▸ WORK TO BE COMPLETED: Since only the total is wanted, give the number of lines in the listing below that hold the string "Lemma" and add nothing.

▸ THE DATA:

Lemma form_rest_length d parts : length parts < length (form_rest d parts).
Proof.
  unfold form_rest. rewrite length_app. change (length (str "--" ++ crlf)) with 4.
  assert (length parts <= length (concat (map (λ part, crlf ++ part_text part ++ crlf ++ d) parts))); [|lia].
  induction parts; cbn [map concat length]; [lia|]. rewrite !length_app. change (length crlf) with 2. lia.
Qed.

(** * Theorems *)

(** C39. A form is read back exactly as it was written: for every list of parts
    whose names a form can carry, whatever bytes their data hold (line breaks and
    blank lines included) as long as the delimiter is not among them, parsing the
    written body gives the same parts, and the boundary is recovered from the
    content type that announces it. *)
Theorem multipart_roundtrip boundary parts :
  Forall (λ c, is_space c = false ∧ c ≠ ch ";" ∧ c ≠ quote)%Z boundary → boundary ≠ [] →
  Forall (part_ok boundary) parts →
  extract_multipart_boundary (str "multipart/form-data; boundary=" ++ boundary) = Some boundary ∧
  parse_multipart_body (form_body boundary parts) boundary = parts.
Proof.
  intros Hb Hne Hp. split.
  - unfold extract_multipart_boundary. cbv zeta. rewrite lower_ascii_app.
    change (is_prefix (str "multipart/") (lower_ascii (str "multipart/form-data; boundary=") ++ lower_ascii boundary)) with true.
    cbn [negb]. rewrite (find_sub_app (str "boundary=") _ _ 21) by done.
    change (drop (21 + length (str "boundary=")) (str "multipart/form-data; boundary=" ++ boundary)) with boundary.
    change (str ";") with [ch ";"].
    rewrite find_sub_absent by (eapply Forall_impl; [exact Hb|]; by intros c (_ & ? & _)).
    rewrite trim_solid by (eapply Forall_impl; [exact Hb|]; by intros c (? & _)).
    destruct boundary as [|x boundary]; [done|]. apply Forall_cons in Hb as [(_ & _ & Hx) _].
    rewrite (bool_decide_false (head _ = _)) by (cbn; congruence). by rewrite andb_false_r.
  - unfold parse_multipart_body. rewrite form_body_eq. set (d := str "--" ++ boundary). rewrite find_sub_here.
    rewrite Nat.add_0_l. apply parts_loop_form; [|done|].
    + eapply Forall_impl; [exact Hb|]. intros c (Hc & _). split; intros ->; done.
    + rewrite length_app. pose proof (form_rest_length d parts) as Hl. fold d. lia.
Qed.

Definition sample_parts : list MultipartPart :=
  [{| name := str "model"; filename := []; data := str "qwen3" |};
   {| name := str "file"; filename := str "clip.wav"; data := [0; 255; 13; 10; 13; 10; 45; 45; 7; 10]%Z |}].

Lemma multipart_roundtrip_witness :
  extract_multipart_boundary (str "multipart/form-data; boundary=" ++ str "XyZ") = Some (str "XyZ") ∧
  parse_multipart_body (form_body (str "XyZ") sample_parts) (str "XyZ") = sample_parts.
Proof.
  apply (multipart_roundtrip (str "XyZ") sample_parts).
  - repeat (apply Forall_cons; split; [by vm_compute|]). by apply Forall_nil.
  - done.
  - repeat (apply Forall_cons; split).
    + split_and!; [repeat (apply Forall_cons; split; [by vm_compute|]); by apply Forall_nil
                  |by apply Forall_nil|by vm_compute|by vm_compute].
    + split_and!; [repeat (apply Forall_cons; split; [by vm_compute|]); by apply Forall_nil
                  |repeat (apply Forall_cons; split; [by vm_compute|]); by apply Forall_nil
                  |by vm_compute|by vm_compute].
    + by apply Forall_nil.
Defined.

(** A parameter name is also found inside the quoted value of another one. *)
Lemma param_inside_quotes :
  extract_header_param
    (str "form-data; filename=" ++ [quote] ++ str "a; name=b" ++ [quote] ++ str "; name=" ++ [quote] ++ str "file" ++ [quote])
    (str "name") = str "b" ++ [quote].
Proof. by vm_compute. Qed.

▸ ANSWER FOR THE TASK: 3